SOURCE MATERIAL Start Marker

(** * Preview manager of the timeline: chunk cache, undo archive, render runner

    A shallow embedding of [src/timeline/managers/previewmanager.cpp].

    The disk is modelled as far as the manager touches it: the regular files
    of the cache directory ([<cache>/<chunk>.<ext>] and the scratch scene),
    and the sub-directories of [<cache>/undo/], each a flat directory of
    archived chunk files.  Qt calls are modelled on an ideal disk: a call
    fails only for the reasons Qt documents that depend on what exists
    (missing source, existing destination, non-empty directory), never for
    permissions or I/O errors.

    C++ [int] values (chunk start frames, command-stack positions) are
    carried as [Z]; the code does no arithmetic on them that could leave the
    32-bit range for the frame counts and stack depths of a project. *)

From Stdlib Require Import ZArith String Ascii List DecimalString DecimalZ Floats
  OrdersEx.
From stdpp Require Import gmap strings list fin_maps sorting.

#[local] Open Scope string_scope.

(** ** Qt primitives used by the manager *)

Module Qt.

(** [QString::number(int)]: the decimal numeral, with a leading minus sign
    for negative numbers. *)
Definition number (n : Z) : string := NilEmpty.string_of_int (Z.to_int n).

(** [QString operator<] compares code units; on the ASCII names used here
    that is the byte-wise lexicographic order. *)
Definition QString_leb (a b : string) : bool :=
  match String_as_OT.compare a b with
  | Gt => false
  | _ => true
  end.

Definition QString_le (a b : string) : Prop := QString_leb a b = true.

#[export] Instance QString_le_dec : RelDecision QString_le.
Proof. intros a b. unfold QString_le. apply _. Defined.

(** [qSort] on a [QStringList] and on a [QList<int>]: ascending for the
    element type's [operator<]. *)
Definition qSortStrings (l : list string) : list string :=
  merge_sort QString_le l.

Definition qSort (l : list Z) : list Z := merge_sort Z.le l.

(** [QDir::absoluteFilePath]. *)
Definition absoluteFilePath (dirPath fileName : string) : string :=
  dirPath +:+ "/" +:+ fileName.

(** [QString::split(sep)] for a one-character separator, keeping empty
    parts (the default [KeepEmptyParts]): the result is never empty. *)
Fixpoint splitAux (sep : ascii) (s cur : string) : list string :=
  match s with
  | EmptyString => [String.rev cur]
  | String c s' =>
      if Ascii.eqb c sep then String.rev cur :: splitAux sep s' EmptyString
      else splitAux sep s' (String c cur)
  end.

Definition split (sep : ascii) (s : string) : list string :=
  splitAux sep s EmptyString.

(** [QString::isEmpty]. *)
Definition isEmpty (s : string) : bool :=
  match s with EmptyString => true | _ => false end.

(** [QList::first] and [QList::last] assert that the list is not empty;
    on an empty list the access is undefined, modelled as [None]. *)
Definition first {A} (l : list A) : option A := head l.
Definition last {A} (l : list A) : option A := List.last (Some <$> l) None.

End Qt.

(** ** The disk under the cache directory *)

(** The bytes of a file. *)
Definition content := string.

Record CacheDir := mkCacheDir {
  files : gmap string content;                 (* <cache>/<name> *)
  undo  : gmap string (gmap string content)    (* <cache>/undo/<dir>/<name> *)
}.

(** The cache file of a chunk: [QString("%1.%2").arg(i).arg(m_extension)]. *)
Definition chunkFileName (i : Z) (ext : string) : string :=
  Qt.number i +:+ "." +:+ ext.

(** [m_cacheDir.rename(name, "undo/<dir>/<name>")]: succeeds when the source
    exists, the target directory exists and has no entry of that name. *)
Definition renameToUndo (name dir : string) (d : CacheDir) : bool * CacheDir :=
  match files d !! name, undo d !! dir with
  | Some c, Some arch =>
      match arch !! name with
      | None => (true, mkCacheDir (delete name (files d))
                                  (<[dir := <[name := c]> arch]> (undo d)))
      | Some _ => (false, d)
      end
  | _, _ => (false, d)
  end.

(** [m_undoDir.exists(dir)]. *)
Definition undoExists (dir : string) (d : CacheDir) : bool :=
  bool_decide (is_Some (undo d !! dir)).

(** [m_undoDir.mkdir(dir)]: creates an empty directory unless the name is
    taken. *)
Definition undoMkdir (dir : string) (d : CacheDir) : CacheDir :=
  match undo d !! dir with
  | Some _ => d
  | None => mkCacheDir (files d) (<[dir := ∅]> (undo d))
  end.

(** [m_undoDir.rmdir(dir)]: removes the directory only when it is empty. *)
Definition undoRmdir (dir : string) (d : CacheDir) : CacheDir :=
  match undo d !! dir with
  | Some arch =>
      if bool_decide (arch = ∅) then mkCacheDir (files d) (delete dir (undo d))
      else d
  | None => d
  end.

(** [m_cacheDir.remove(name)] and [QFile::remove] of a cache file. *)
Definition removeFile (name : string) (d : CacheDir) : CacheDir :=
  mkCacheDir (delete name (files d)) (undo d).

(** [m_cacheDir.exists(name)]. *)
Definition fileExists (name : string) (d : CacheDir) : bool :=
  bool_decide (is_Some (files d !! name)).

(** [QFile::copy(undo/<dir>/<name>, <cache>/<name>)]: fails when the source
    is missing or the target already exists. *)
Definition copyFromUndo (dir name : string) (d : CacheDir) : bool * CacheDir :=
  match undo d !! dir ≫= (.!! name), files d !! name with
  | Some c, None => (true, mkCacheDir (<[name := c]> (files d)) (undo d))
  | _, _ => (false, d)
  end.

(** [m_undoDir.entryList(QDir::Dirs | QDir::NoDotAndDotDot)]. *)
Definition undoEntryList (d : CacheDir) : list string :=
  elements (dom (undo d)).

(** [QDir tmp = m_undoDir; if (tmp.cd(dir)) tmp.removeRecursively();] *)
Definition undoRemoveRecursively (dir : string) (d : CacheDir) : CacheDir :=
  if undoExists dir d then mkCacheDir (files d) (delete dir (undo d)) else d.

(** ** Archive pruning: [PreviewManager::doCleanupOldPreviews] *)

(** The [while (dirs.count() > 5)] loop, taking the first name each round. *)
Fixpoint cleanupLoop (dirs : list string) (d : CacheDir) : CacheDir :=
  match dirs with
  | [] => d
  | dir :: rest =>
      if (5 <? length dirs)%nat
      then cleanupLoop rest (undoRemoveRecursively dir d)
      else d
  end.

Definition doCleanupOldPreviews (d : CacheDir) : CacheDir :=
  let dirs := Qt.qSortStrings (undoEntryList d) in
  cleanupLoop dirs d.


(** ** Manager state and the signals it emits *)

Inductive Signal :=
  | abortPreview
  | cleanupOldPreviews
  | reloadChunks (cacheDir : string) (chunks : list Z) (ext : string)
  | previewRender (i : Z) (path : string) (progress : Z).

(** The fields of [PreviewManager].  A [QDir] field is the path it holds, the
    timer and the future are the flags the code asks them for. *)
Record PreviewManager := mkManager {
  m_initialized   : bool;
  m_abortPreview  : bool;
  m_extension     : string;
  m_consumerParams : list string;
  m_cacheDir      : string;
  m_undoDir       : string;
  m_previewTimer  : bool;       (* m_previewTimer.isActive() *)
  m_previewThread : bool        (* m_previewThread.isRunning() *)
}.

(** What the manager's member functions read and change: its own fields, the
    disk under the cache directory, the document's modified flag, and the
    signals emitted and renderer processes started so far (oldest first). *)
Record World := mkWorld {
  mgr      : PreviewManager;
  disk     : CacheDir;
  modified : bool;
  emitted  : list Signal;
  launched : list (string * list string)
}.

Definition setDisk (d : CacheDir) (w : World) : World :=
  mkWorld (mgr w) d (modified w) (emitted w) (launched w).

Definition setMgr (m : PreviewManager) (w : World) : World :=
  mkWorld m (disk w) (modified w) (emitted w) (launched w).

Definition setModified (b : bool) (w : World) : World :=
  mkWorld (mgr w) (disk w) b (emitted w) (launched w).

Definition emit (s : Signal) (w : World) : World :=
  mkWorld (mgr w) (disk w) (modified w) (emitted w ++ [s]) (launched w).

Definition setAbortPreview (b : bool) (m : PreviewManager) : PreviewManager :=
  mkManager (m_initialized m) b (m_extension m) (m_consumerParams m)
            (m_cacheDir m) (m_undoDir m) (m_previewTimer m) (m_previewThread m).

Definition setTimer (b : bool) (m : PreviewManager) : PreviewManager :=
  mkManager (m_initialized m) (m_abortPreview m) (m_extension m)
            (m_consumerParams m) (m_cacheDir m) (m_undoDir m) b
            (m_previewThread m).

SOURCE MATERIAL End Marker

WORK INSTRUCTION » Reproduce only the lines from the top of the material through the one bearing "archived chunk files.", each exactly as it stands.

ANSWER SECTION »
(** * Preview manager of the timeline: chunk cache, undo archive, render runner

    A shallow embedding of [src/timeline/managers/previewmanager.cpp].

    The disk is modelled as far as the manager touches it: the regular files
    of the cache directory ([<cache>/<chunk>.<ext>] and the scratch scene),
    and the sub-directories of [<cache>/undo/], each a flat directory of
    archived chunk files.  Qt calls are modelled on an ideal disk: a call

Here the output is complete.